Они подождали еще. Кухонные часы пробили семь. Радио молчало. Никаких
сигналов времени, никакой музыки. Они ждали до четверти восьмого, потом
переключились на развлекательную программу. Результат тот же. Радио молчало.
-- Они, наверно, объявили перерыв не до семи, а до восьми, -- заметил
Нат. -- Мы могли ослышаться.
Они оставили приемник включенным. Нат подумал о батарейке, на которой
работало радио: интересно, на сколько ее хватит. Жена обычно отдавала ее
перезарядить, когда ездила в город за покупками. Если батарейка сядет, они
не услышат никаких сообщений.
-- Уже светает, -- прошептала жена. -- Хоть и не видно, но я чувствую.
И птицы стали потише.
Она была права. Скребущие, скрежещущие звуки становились слабее с
каждой минутой. Постепенно стихало шарканье, толкотня, борьба за место на
ступеньках, на подоконниках. Начинался отлив. К восьми часам все звуки
прекратились. Слышался только вой ветра. Дети, убаюканные наступившей
наконец тишиной, уснули. В половине девятого Нат выключил радио.

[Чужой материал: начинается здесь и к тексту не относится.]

(* ===== verification/Prelude.v ===== *)
(** * WhatsApp Gateway: verification development (root file)

    The gateway connects WhatsApp accounts to HTTP clients: it takes messages to send,
    queues them, paces them and hands them to the whatsmeow library; it turns what the
    library receives into webhooks; and it serves its own documentation as a browser
    application.  This library models the documentation application and the core of the
    server as shallow Rocq definitions, translated function by function from [src/], and
    proves what makes each part correct.

    ** How the program's parts interact

    - The documentation application, [docs/ui/assets/app.js] and [search.js], is two
      scripts on one page.  The address's hash selects a view and a document; loads are
      asynchronous; the search palette navigates by assigning the hash.
    - The API view of that page is the element [rapi-doc] of [docs/ui/assets/rapidoc-min.js],
      configured in [index.html].  It loads the OpenAPI document, renders it with templates,
      keeps the reader's API keys, and writes the part that is shown into the same address.
    - A number registers once an operator has admitted it and gets a token; every request
      about the account carries the token.
    - A request to send is checked, and becomes an outgoing job on a RabbitMQ queue; when
      the queue takes no job, or is off, the request sends at once and paces itself.  What
      the library refuses is turned into an error of the API.  A worker checks the
      duplicate cache, asks the pacer, sends, records the job's status, and announces
      it to the account's webhook subscriptions.  A failed message goes through a retry
      queue back to its work queue, and at last to a dead-letter queue, whose worker
      announces the failure.
    - A received message is buffered for polling and queued (or delivered at once when the
      queue is down); a worker turns it into one webhook message per matching
      subscription; a third worker signs and delivers each.
    - Lifecycle events of an account's connection update the session table, evict the
      client and are announced the same way; the inventory and the pacer's ban gate read
      that table.
    - Reads that ask WhatsApp go through a cache and a budget; received media are kept in a
      store whose files a public route serves; the documentation stands behind a login, and
      its search index is made of its files at start-up.

    ** Files

    Shared: [Prelude] (automation, lists), [JsString] (UTF-16 strings of JavaScript),
    [Float64] (doubles), [GoLang] (64-bit integers, durations, results that may panic, the
    functions of package [strings]), [GoStrings] (more of them), [Paths] (file paths).

    Documentation application:
    - [Routing]: [getBasePath], [buildUrl], [parseHash], [buildHash], [generateSlug].
    - [Content]: [addHeadingAnchors], [buildTableOfContents] and the scroll spy.
    - [Page]: the module variables, the parts of the DOM the handlers use, and every
      handler; a load is cut at its two [await]s, so loads settle in any order.
    - [Scripts]: [ensureMermaid] and [ensureHljs] (module [Loader]), the copy button
      (module [CopyButton]), and the decorations of code blocks and diagrams (module
      [Blocks]).
    - [DiagramViewer]: the overlay of [ensureDiagramOverlay], in IEEE doubles.
    - [SearchPalette]: scoring, ranking, snippets, and the palette as a state machine.

    API reference ([rapidoc-min.js]; the definitions have its minified names):
    - [Html]: documents as trees, the observers of a document ([attrs], [binds]) and the
      tactic [collect_simpl] that computes what an observer finds in a template.
    - [RapidocSpec]: [hR], from the parsed document to tags, operations, components,
      security schemes and servers, and [mt], the search.
    - [RapidocElement]: the attributes as [connectedCallback] leaves them, the state.
    - [RapidocAuth]: the keys ([OR], [IR], [DR], [jR], [CR], [_R]) and their templates.
    - [RapidocOperation], [RapidocMain], [RapidocNav], [RapidocPage]: the templates of an
      operation, of the content, of the navigation bar, and of the whole page ([KF]).
    - [RapidocTheme]: colours, palettes, the style sheet [JF], in IEEE doubles.
    - [RapidocResponse]: the element [api-response].
    - [RapidocJson]: the elements [json-tree] and [tag-input].
    - [RapidocEvents]: loading, navigation, the address, searching; [handle] is one event
      of the element and [reachable] the states that events lead to.
    - [RapidocLinks]: theorems that relate the navigation bar, the content and the address.
    - [RapidocSchema]: [QR], [eF], [pF] and [uF], from a schema to the data of its tree;
      [RapidocSchemaTree]: the elements [schema-tree] and [schema-table]; their theorems in
      [RapidocSchemaFacts] and [RapidocSchemaShown].
    - [RapidocExamples] and [RapidocForm]: the examples of a request, and every template of
      its form; theorems in [RapidocFormFacts].
    - [RapidocUrl], [RapidocJsonText]: texts in URLs, JSON texts.
    - [RapidocRequest]: the URL, headers, body and command line that the element
      [api-request] makes of the form's fields; theorems in [RapidocRequestFacts].
    - [RapidocConsole]: its state, TRY and the other buttons, the answer.
    - [RapidocViewer]: the element [json-schema-viewer], which shows the schemas of a
      document: its bar, content and page, and the clicks.
    - [RapidocExample] and [RapidocConsoleExample]: small documents on which the theorems
      are instantiated.

    Server:
    - [Subscriptions]: [domain/queue/status_webhook.go], the subscription table of
      [internal/whatsapp/repository.go] and the operations of [client.go] and [manager.go].
    - [Dedup]: [pkg/queue/dedup.go].
    - [RetryQueue]: [processMessage] of [pkg/queue/worker_pool.go], [constants.go], and the
      topology of [rabbitmq.go] with the broker's documented routing.
    - [RabbitConnection]: the rest of [rabbitmq.go] as interleaved steps.
    - [RateLimiter], [TokenBucket], [Pacer]: [pkg/ratelimiter].  The interface [Limiter] is
      a type class; the pacer is proved against it, and the bucket's operations are
      written over a class of arithmetic ([Arith]) with doubles and rationals as
      instances.
    - [OutgoingHandler] and [QueueHandlers]: [internal/queue/handlers] and
      [internal/queue/job_repository.go].
    - [Idempotency]: [internal/middleware/idempotency.go] as interleaved steps.
    - [IncomingBuffer], [MessagePayload], [Jid], [Sessions]: [internal/whatsapp].
    - [UrlGuard]: [internal/utils/url_utils.go] and the dialer of the sender.
    - [Cipher]: [pkg/cipherx/chiper.go]; the AEAD is a class ([Aead], [AeadLaws]).
    - [Migration]: the backfill of [internal/whatsapp/migration.go], over failing boots.
    - [WebhookSender]: [internal/whatsapp/webhook_sender.go].
    - [MediaStore]: [pkg/storage/local.go], [internal/whatsapp/media_downloader.go] and the
      route of [internal/handler/storage].
    - [Reads]: [query.go], [read_usecase.go] and [resolveChat] of
      [internal/usecase/whatsapp], as interleaved requests over the memory limiter.
    - [Docsgen]: [pkg/docsgen].
    - [DocsSession]: [internal/middleware/docs_session_auth.go].
    - [Errors]: [domain/error], [internal/httperror], and [mapWhatsmeowErr] of [client.go].
    - [Auth]: [pkg/auth/jwt.go], [internal/usecase/auth], and the middlewares
      [jwt_auth_middleware.go], [admin.go] and [rate_limit.go]; the JWT library is a class
      ([JwtLibrary], [JwtLaws]).
    - [Settings]: [config/config.go], [pacer_provider.go], and the time limit of a worker's
      call.
    - [Sending]: [message_usecase.go] and [interaction_usecase.go], with the pacing and the
      job of [outgoing_handler.go] that carries a request.
    - [Groups]: [group_usecase.go].

    ** What the theorems show

    - Delivery: no job is sent twice and no receiver called twice within the duplicate
      window ([job_sends_spaced], [webhook_calls_spaced], over the refinement
      [dedup_refines_history]); every message is settled once, retried at most as
      configured, and comes back to its own queue ([message_settled], [retries_bounded],
      [retry_returns_to_its_queue]); no subscriber is missed ([fanout_complete],
      [registered_filter_means]); the connection is consumed whenever it is up
      ([connection_invariant]); lemmas: [dead_letters_notified], [teardown_notified].
    - Requests: a request to send makes at most one job and, without the queue, at most one
      call, never both unless a job's confirmation was lost ([request_sends_once]); the
      worker sends of a job what the request would have sent ([queue_agrees_with_direct]);
      no group is asked for before the account and the arguments are in order
      ([group_calls_guarded]); whatever the library answers, the API answers with a status of a fixed list
      ([upstream_error_answered]).
    - Access and settings: who is admitted was registered ([admitted_was_registered]), for
      as long as the token says ([token_admits_until_expiry]); whatever the environment
      says, the settings that are used are sane ([settings_safe]); lemmas:
      [refusal_is_401], [admin_plane_spec], [loaded_pacer_throughput].
    - Admission: [key_succeeds_once], [memory_limiter_bounds], [wait_returns],
      [reads_fresh_and_budgeted]; lemmas: [limiters_agree], [bucket_throughput].
    - Webhooks: [signed_with_registered_secret], [dial_never_private], [backfill_once];
      lemmas: [guard_ranges], [retry_budget_suffices].
    - Files and logins: [stored_media_safe], [served_after_login].
    - Sessions and messages, as lemmas: [inventory_accounts], [ban_gate_follows_last_event],
      [translations_agree], [sender_resolution], [latest_is_recent],
      [resolveChat_canonical], [cacheKey_inj].
    - Documentation application: [page_views_consistent], [ordered_loads_show_current],
      [palette_invariant], [snippet_safe]; the search index agrees with the page's script
      about every heading ([index_ids_match_page]); and the lemmas
      [parseHash_buildHash_docs], [hash_navigation_loads], [generateSlug_canonical],
      [toc_entries], [palette_go_sound], [rankedHits_best], [score_meaning],
      [loader_single_flight], [decorations_commute], [viewer_zoom_bounded].
    - API reference, page: what events keep ([element_invariant]); every operation is listed
      once, under ids that the address carries ([operations_listed_once],
      [loaded_ids_addressable]); no link of the navigation bar is dead and a reload returns
      to it ([nav_click_shows], [reload_returns]); the keys ([kept_key_returns]);
      lemmas: [search_shows_matching], [removed_key_stays_removed], [one_response_shown],
      [palette_always_computed], [operation_address_opens_docs].
    - API reference, requests: what is typed reaches the receiver as it was typed
      ([url_carries_fields], [path_value_one_segment]), and every request settles
      ([try_settles]); lemmas: the form has a field for every parameter
      ([form_offers_parameters]), a key is sent ([key_reaches_request]), the answer is
      shown as it came ([json_reply_shown]), and [editor_holds_example], [body_settles],
      [shell_reads_body], [parse_stringify].
    - API reference, schemas: nothing that should be shown is missing
      ([tree_shows_property]); lemmas: nothing that should be hidden is shown
      ([tree_hides], [table_hides]), and a link of the schema viewer leads to its schema
      ([schema_link_leads], [panel_shows_one]).

    Where the code does not do what it means to, a lemma says exactly what it does, among
    them [Page.overtaken_load_shows_stale], [SearchPalette.index_settles_once],
    [RabbitConnection.failed_restart_panics], [RabbitConnection.shutdown_overtaken],
    [OutgoingHandler.failed_event_per_attempt], [Idempotency.takeover_not_recorded],
    [Sessions.relogin_still_logged_out], [MediaStore.served_outside],
    [MediaStore.voice_type_refused], [DocsSession.root_redirect_leaves],
    [Docsgen.later_title_wins], [Reads.letters_dropped],
    [RapidocAuth.basic_not_kept], [RapidocAuth.cleared_key_returns],
    [RapidocSpec.regex_ignores_path], [RapidocJson.empty_last_comma],
    [RapidocRequestFacts.tidied_two], [RapidocRequestFacts.json_quote_open],
    [RapidocFormFacts.cookies_unsent], [RapidocFormFacts.body_example_ignored],
    [RapidocFormFacts.number_const_throws], [RapidocSchemaShown.tree_never_ends],
    [RapidocViewer.viewer_example_ignored], [Sending.unconfirmed_sends_twice],
    [Sending.early_worker_status_lost], [Sending.job_status_refusal_panics],
    [Auth.empty_number_useless] and [Settings.shouted_production_unchecked].

    ** Conventions, bounds and fuel

    Machine integers are [Z] wrapped to 64 bits where they can overflow; instants and
    durations are nanoseconds.  Each reading of the clock is an argument of the
    operation that makes it.  These definitions take fuel: the highlighter's matcher (as
    much as the text is long), the replacement of links in a document (as much as the text
    is long, [Docsgen.replaceLinks_enough]), reading JSON ([RapidocJsonText]), the names of
    a schema's properties (the depth of the value, [RapidocEvents.ft_enough]), the data of
    a schema (twice its size, [RapidocSchema.schema_read]) and its tree
    ([RapidocSchemaShown.tree_ends]; only data that contains itself is rendered without
    end), the journey of a message (one unit per delivery; one more than the retries is
    enough) and the pacer's loop (one unit per turn; one more than the nanoseconds it may
    wait is enough, since the clock moves every turn).  Where two
    goroutines, or two asynchronous functions, can interleave, a step is what runs between
    two points at which the other can get in.

    Parameters of the model: the Unicode case tables, the markdown renderer and the
    third-party scripts; whatsmeow and its JID parser, the JWT library, the sniffer of media
    types, the SQL engine's answers, the Redis
    server, HTTP, DNS, the URL parser, AES-GCM, HMAC, random identifiers and JSON of the
    server; for the API reference the parsed document, [RegExp] tests, [btoa], the order of
    [localeCompare], the highlighter, the XML formatter, the text of a numeral
    ([Numerals]), [new URL] ([resolveUrl]), the generator [cF] of example values, the ids
    in generated HTML, and what [location.href] reads after it was replaced.  What is
    relied on of them is in the hypotheses of the theorems or the laws of a class.  A
    template's white space and comments are not kept.

    ** Not modelled

    Of the server: the calls of [client.go] that build protobuf messages for the library
    and hand them on (they are the function [manager] or [se_manager] that the use cases ask,
    with the call as its argument), pairing and the use cases of webhooks and
    incoming messages (each hands its arguments to a modelled component), the parsing of
    HTTP requests and of the environment (Fiber's and viper's), the S3 client, metrics,
    the wiring and process start-up.  They are input and output around the modelled code,
    with no state of their own.  The encoding of a job in JSON and its decoding are taken
    as exact.

    Of [rapidoc-min.js]: the style sheets and the libraries it bundles (lit, marked, prism,
    the OpenAPI parser, the XML formatter, the generator of random texts), which are not
    the program's; the OAuth windows, whose behaviour is that of other windows and their
    messages; the intersection observer, which depends on the layout; and the elements
    [rapi-doc-mini] and [oauth-receiver], which the page does not use.  Of [app.js] and
    [search.js]: the markdown renderer's set-up and the layout of the page. *)

From Stdlib Require Export Lia ZifyN ZifyNat ZifyBool.
From stdpp Require Import strings numbers list.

-- Что ты делаешь? Мы пропустим известия! -- воскликнула жена.
-- Не будет больше никаких известий, -- сказал Нат. -- Придется
надеяться только на себя.
Он подошел к двери и принялся разбирать баррикады. Затем отодвинул
засов и, отшвырнув ногой мертвых птиц, жадно вдохнул свежий воздух. В запасе
у него было шесть рабочих часов, и он знал, что силы надо беречь для
главного и не растрачивать их попусту. Еда, свет, топливо -- вот самое
необходимое. Если удастся обеспечить это в нужном количестве, они
продержатся и следующую ночь.
Он прошел в сад и сразу же увидел птиц. Чайки, должно быть, улетели к
морю, как прежде; там во время отлива они могли вволю покормиться и
покачаться на волнах, готовясь к новой атаке. Но птицы, живущие на суше,
никуда не улетали. Они сидели и ждали. Повсюду -- на изгородях, на земле, на
деревьях, в поле -- Нат видел бесчисленных, неподвижно сидящих птиц.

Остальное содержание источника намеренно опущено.